▶ AIM OF THE TASK
When you find the line with "- intros N w" among the records below, reproduce it and each line after it exactly, ending with the line with "exists b, k, a'.".

▶ DATA FOR REVIEW

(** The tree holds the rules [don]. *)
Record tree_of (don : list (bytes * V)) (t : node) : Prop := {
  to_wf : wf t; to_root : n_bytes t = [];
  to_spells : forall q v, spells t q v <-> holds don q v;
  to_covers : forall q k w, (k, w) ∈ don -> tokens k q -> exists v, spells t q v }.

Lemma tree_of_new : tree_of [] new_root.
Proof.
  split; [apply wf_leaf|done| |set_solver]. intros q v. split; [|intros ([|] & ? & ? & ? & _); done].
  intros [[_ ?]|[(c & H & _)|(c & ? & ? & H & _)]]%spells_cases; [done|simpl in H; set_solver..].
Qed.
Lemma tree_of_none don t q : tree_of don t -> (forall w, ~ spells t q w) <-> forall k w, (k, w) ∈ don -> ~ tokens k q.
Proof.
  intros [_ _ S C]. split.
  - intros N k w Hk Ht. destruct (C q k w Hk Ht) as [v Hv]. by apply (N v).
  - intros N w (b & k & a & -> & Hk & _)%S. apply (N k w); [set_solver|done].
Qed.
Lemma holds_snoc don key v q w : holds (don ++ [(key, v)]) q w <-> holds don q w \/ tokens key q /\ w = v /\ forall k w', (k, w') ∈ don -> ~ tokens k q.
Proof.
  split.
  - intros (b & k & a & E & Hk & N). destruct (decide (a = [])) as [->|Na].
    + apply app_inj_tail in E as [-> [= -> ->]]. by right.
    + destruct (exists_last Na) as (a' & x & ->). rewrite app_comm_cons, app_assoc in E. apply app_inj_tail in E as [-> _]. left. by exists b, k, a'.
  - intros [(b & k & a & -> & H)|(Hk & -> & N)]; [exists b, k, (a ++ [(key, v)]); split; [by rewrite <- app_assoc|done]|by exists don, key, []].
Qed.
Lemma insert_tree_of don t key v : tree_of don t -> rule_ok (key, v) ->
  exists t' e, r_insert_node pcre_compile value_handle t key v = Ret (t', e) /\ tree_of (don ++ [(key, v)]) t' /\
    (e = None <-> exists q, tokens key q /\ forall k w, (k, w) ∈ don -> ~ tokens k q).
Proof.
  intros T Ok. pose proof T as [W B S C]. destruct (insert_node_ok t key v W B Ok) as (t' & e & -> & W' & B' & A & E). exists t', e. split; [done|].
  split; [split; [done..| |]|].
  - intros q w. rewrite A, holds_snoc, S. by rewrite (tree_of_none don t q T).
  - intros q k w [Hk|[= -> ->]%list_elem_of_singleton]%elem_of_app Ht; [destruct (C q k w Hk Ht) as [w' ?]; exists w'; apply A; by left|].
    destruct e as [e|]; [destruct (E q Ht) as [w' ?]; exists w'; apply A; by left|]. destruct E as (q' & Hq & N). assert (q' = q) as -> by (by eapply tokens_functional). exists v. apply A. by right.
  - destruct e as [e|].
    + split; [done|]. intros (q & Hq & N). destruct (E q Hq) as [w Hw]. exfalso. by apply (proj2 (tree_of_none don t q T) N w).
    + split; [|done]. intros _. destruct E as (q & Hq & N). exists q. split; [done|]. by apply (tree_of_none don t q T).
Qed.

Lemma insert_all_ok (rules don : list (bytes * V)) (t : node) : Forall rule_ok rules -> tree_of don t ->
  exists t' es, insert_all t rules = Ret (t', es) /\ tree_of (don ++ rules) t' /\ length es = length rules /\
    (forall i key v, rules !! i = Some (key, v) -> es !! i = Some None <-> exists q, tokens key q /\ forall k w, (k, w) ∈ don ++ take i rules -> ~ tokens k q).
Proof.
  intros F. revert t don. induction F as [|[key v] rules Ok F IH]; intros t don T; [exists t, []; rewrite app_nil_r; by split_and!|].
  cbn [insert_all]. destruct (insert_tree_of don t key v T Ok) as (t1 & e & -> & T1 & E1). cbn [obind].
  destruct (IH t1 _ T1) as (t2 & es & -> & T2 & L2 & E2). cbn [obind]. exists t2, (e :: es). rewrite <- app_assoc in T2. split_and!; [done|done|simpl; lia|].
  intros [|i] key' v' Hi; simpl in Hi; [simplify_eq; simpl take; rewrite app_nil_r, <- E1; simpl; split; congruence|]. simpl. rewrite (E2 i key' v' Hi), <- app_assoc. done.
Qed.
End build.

▶ TASK RESULT
  - intros N w (b & k & a & -> & Hk & _)%S. apply (N k w); [set_solver|done].
Qed.
Lemma holds_snoc don key v q w : holds (don ++ [(key, v)]) q w <-> holds don q w \/ tokens key q /\ w = v /\ forall k w', (k, w') ∈ don -> ~ tokens k q.
Proof.
  split.
  - intros (b & k & a & E & Hk & N). destruct (decide (a = [])) as [->|Na].
    + apply app_inj_tail in E as [-> [= -> ->]]. by right.
    + destruct (exists_last Na) as (a' & x & ->). rewrite app_comm_cons, app_assoc in E. apply app_inj_tail in E as [-> _]. left. by exists b, k, a'.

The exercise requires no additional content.